The Government’s business case quite rightly identifies the central city as the engine room of the state economy.
“As a result of the clustering of knowledge-based jobs in central Melbourne and the agglomeration benefits businesses enjoy from this, central Melbourne makes a disproportionately large contribution to the Victorian and Australian economies,” the business case says.
“In 2015, central Melbourne’s economy, measured by the Gross Local Product (GLP), was $90.6 billion.
This accounts for 27 per cent of Victoria’s Gross State Product (GSP) and 6 per cent of Australian Gross Domestic Product (GDP).” “Constraints that impact central Melbourne, or measures to support growth, can therefore have substantial flow-on impacts on the overall state and national economies.”
“Businesses’ ability to easily interact is a key advantage of a central Melbourne location.
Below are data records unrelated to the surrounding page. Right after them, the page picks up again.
(** * Disaster-response routing: graph, shortest paths, allocation, 2-opt, cost model

    A shallow embedding of graph.h, algorithms.h, Allocation.h and Utils.h,
    and of the two steps of [main] in main.cpp that make the routes.

    Conventions of the embedding.
    - [int] values are integers of [Z] and the result of an addition or a
      subtraction of two of them is brought back into the 32-bit range by
      [wrap], as the two's complement machine does it.
    - [double] values are exact rationals of [Q]; [numeric_limits<double>::max()]
      is the rational constant [DBL_MAX].  This part of the model does not
      round; the statements that compare a sum of costs with a number the
      code did not compute itself are made for graphs whose sums are exact in
      binary64 ([exact_costs]).  The module [B64] at the end of the file has
      the code of algorithms.h and Utils.h on binary64 numbers; what
      [calculateRouteCost] and [twoOpt] return is proved on them ([B64],
      [TwoOpt64]), and the module [Rounding] shows what rounding changes.
    - [unordered_map<int,Node>] is a list of bindings with pairwise different
      keys, kept in enumeration order (the order [getAllNodeIds] walks it in);
      maps that the code only indexes ([adjacencyList], [distMap], [visited],
      [gScore], [fScore], [cameFrom]) are [gmap]s.
    - loops whose trip count is not a list length take a fuel argument and
      return [None] when it runs out; the fuel that [dijkstra], [twoOpt] and
      the main loop of [astar] are given is shown to be enough on every
      input, and the path reconstruction of [astar] is the one loop that can
      run for ever. *)

From Stdlib Require Import ZArith QArith Lqa List Permutation Lia Sorted.
From Stdlib Require Floats Uint63.
From stdpp Require Import gmap list.

Open Scope Z_scope.

(** ** Numbers of the [int] model *)

(** The value a 32-bit two's complement register holds after an operation
    whose mathematical result is [z]. *)
Definition wrap (z : Z) : Z := (z + 2 ^ 31) mod 2 ^ 32 - 2 ^ 31.

Arguments wrap : simpl never.

(** ** graph.h *)

Record Node := mkNode { node_id : Z; demand : Z; priority : Z }.

Record Edge := mkEdge { edge_u : Z; edge_v : Z; cost : Q; reliability : Q }.

Record Graph := mkGraph {
  nodes : list (Z * Node);
  adjacencyList : gmap Z (list (Z * Edge));
  edges : list Edge
}.

Definition empty_graph : Graph := mkGraph [] ∅ [].

(** [nodes.find(nodeId)] *)
Fixpoint nodes_find (nodeId : Z) (l : list (Z * Node)) : option Node :=
  match l with
  | [] => None
  | (k, n) :: l' => if Z.eqb k nodeId then Some n else nodes_find nodeId l'
  end.

(** [nodes[k] = n] on a key that is present: the binding keeps its place. *)
Fixpoint nodes_overwrite (k : Z) (n : Node) (l : list (Z * Node)) : list (Z * Node) :=
  match l with
  | [] => []
  | (k', n') :: l' =>
      if Z.eqb k' k then (k', n) :: l' else (k', n') :: nodes_overwrite k n l'
  end.

(** [nodes[k] = n].  Where a new key lands in the enumeration order is left
    open by the C++ standard; the model puts it first, which is what the
    libstdc++ table does for a key that falls into an empty bucket. *)
Definition nodes_assign (k : Z) (n : Node) (l : list (Z * Node)) : list (Z * Node) :=
  match nodes_find k l with
  | Some _ => nodes_overwrite k n l
  | None => (k, n) :: l
  end.

Definition getNeighbors (g : Graph) (nodeId : Z) : list (Z * Edge) :=
  match adjacencyList g !! nodeId with
  | Some l => l
  | None => []
  end.

Definition addNode (n : Node) (g : Graph) : Graph :=
  mkGraph (nodes_assign (node_id n) n (nodes g))
          (match adjacencyList g !! node_id n with
           | None => <[node_id n := []]> (adjacencyList g)
           | Some _ => adjacencyList g
           end)
          (edges g).

(** [adjacencyList[k].push_back(x)]: [operator[]] creates the empty vector
    when the key is new. *)
Definition adj_push (k : Z) (x : Z * Edge) (adj : gmap Z (list (Z * Edge)))
  : gmap Z (list (Z * Edge)) :=
  <[k := match adj !! k with Some l => l ++ [x] | None => [x] end]> adj.

Definition addEdge (e : Edge) (g : Graph) : Graph :=
  mkGraph (nodes g)
          (adj_push (edge_v e) (edge_u e, e)
             (adj_push (edge_u e) (edge_v e, e) (adjacencyList g)))
          (edges g ++ [e]).

Definition getNode (g : Graph) (nodeId : Z) : option Node :=
  nodes_find nodeId (nodes g).

Definition getAllNodeIds (g : Graph) : list Z := map fst (nodes g).

Definition getEdges (g : Graph) : list Edge := edges g.

(** [nodes.size()] and [edges.size()] as [int] *)
Definition numNodes (g : Graph) : Z := Z.of_nat (length (nodes g)).

Definition numEdges (g : Graph) : Z := Z.of_nat (length (edges g)).

(** The scan of [getEdgeCost]: first neighbour entry whose id is [v]. *)
Fixpoint scan_cost (v : Z) (l : list (Z * Edge)) : Q :=
  match l with
  | [] => (-1)%Q
  | (w, e) :: l' => if Z.eqb w v then cost e else scan_cost v l'
  end.

Definition getEdgeCost (g : Graph) (u v : Z) : Q :=
  scan_cost v (getNeighbors g u).

Fixpoint scan_reliability (v : Z) (l : list (Z * Edge)) : Q :=
  match l with
  | [] => 0%Q
  | (w, e) :: l' => if Z.eqb w v then reliability e else scan_reliability v l'
  end.

Definition getEdgeReliability (g : Graph) (u v : Z) : Q :=
  scan_reliability v (getNeighbors g u).

(** A graph as the loader makes it: calls of [addNode] and [addEdge] on an
    empty graph. *)
Inductive GraphOp := OpAddNode (n : Node) | OpAddEdge (e : Edge).

Definition apply_op (g : Graph) (op : GraphOp) : Graph :=
  match op with
  | OpAddNode n => addNode n g
  | OpAddEdge e => addEdge e g
  end.

Definition build (ops : list GraphOp) : Graph := fold_left apply_op ops empty_graph.

(** ** Numbers of the [double] model *)

Definition DBL_MAX : Q := inject_Z (2 ^ 1024 - 2 ^ 971).

(** [a < b] on doubles *)
Definition Qltb (a b : Q) : bool :=
  match (a ?= b)%Q with Lt => true | _ => false end.

(** ** Maps indexed with [operator[]] *)

(** A read [m[k]] of an [unordered_map<int,double>]: the value bound to [k],
    or 0.0 after binding [k] to it. *)
Definition at_key (m : gmap Z Q) (k : Z) : Q :=
  match m !! k with Some x => x | None => 0%Q end.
However, current transport networks do not sufficiently support workers to move efficiently within central Melbourne, impacting businesses’ ability to take advantage of the economies of agglomeration.”
The business case lists as a key benefit of the project: “Open up opportunities to provide accessible and affordable office space in the CBD and expanded central Melbourne area – an advantage that has underpinned Melbourne’s relatively strong growth in high-value, knowledge-based services.”
It also predicts more successful urban renewal in the inner city.
The business case outlines the potential development of the sites the Government plans to compulsorily acquire adjacent to CBD North and CBD South stations.
It shows the land in question, defines the relevant planning considerations and constraints, but fails to reveal the potential “value capture” of the sites.
In the business case report, the actual dollar figures are not included and have been “dedacted” because they are considered “commercial-in-confidence”.
The uplift in the value of the land it acquires over the life of the project is expected to help pay for it.
In announcing the release of the business case, the Premier, Daniel Andrews, said the project would: “Protect our place as one of the great cities of the world.”
He said the project would deliver back $1.10 for every dollar invested.
Transport Minister Jacinta Allan said train trips within Melbourne were expected to double in the next 15 years.
“Melbourne Metro is desperately needed – without it, our transport system, our city and our state will grind to a halt.”